Negative pledge: Overview, definition, and example

What is a negative pledge?

A negative pledge is a contractual clause that prevents a borrower from pledging, granting, or creating a security interest in certain assets to secure additional debt without the consent of the lender or another specified party. Essentially, it is a promise by the borrower not to encumber or use specific assets as collateral for future borrowing. The purpose of a negative pledge is to protect the interests of the existing lender by ensuring that the borrower does not over-leverage themselves or dilute the value of the assets that have already been pledged as security for the current loan.

In most cases, a negative pledge applies to tangible assets, such as real estate or equipment, but can also include intangible assets like intellectual property or financial assets.

Why is a negative pledge important?

A negative pledge is important because it ensures that the existing lender has priority over the borrower’s assets in case of a default. By preventing the borrower from using the same assets to secure additional debt, the lender can maintain a level of security and reduce the risk of the borrower becoming over-encumbered.

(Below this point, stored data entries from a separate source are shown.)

(* ===== verification/Jira.v ===== *)
(** * The Jira connector

    Models [connectors/jira]: configuration and the search client (jira.go),
    cursors (cursor.go), issues as documents (issue.go), the Atlassian Document
    Format as text (adf.go) and the scan (sync.go).  The HTTP exchange is a
    request; JSON and the text of a time error are parameters.  A nil pointer
    that JSON can hold is [None]; following one panics. *)

From stdpp Require Import base gmap strings list pretty.
From Stdlib Require Import Ascii ZArith Lia.
From S2P Require Import Prelude GoStrings Tenancy Crypto Blob ControlPlane Erasure Document Kafka GoTime HubSync GoText GoEncode GoDate ConnectorRun GoFormat.

Open Scope Z_scope.

Definition jiraID : string := "jira".
Definition jira_defaultBaseURL : string := "https://your-domain.atlassian.net".
Definition pageSize : Z := 50.

(** ** The API *)
Inductive adfNode := mkADF {
  ad_Type : string; ad_Text : string; ad_Content : list (option adfNode); ad_Attrs : bytes; ad_plain : string
}.

Record userRef := mkUser { us_AccountID : string; us_DisplayName : string; us_EmailAddress : string }.
Record comment := mkComment { cm_Author : option userRef; cm_Body : option adfNode }.

(** [if_Status], [if_IssueType] and [if_Priority]: the names; [if_Project]: the
    key; [if_Comment]: the comments. *)
Record issueFields := mkFields {
  if_Summary : string; if_Description : option adfNode; if_Status : option string; if_IssueType : option string;
  if_Priority : option string; if_Project : option string; if_Reporter : option userRef; if_Assignee : option userRef;
  if_Creator : option userRef; if_Created : string; if_Updated : string; if_Comment : option (list (option comment))
}.
Record issue := mkIssue { is_ID : string; is_Key : string; is_Fields : issueFields }.
Record searchResponse := mkSearch { sr_Total : Z; sr_Issues : list (option issue) }.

For businesses, a negative pledge is a way to prevent dilution of the value of their assets by guaranteeing that those assets will not be pledged to other creditors. It helps the lender retain their position and ensures that the borrower’s assets are protected.

Understanding negative pledge through an example

Imagine a company takes out a loan from a bank, securing the loan with its real estate property. The bank requires the company to sign a negative pledge that prohibits the company from using the same property to secure any additional loans in the future without the bank’s approval. If the company later attempts to borrow additional funds using the real estate as collateral for another loan, the negative pledge clause would prevent it from doing so unless the bank agrees.

In another example, a business enters into a loan agreement with a lender, and the contract includes a negative pledge clause that prevents the business from pledging its intellectual property (such as patents or trademarks) to any other creditor. This ensures that the intellectual property remains solely available to secure the loan with the current lender, safeguarding the lender's interest.

An example of a negative pledge clause

Here’s how a negative pledge clause might look in a contract:

“The Borrower agrees not to pledge, mortgage, assign, or create any lien on any of its assets, including but not limited to [list of assets], to secure any future borrowing or debt obligations, without the prior written consent of the Lender. Any breach of this provision will constitute an event of default under this Agreement.”

Conclusion

A negative pledge is a key provision used to protect the interests of a lender by preventing the borrower from using the same assets to secure additional debt without the lender’s approval. This helps ensure that the lender’s existing security interest remains intact and reduces the risk of the borrower over-leveraging their assets. For businesses, agreeing to a negative pledge can provide peace of mind by securing access to capital while protecting key assets from future claims.


This article contains general legal information and does not contain legal advice. Cobrief is not a law firm or a substitute for an attorney or law firm. The law is complex and changes often. For legal advice, please ask a lawyer.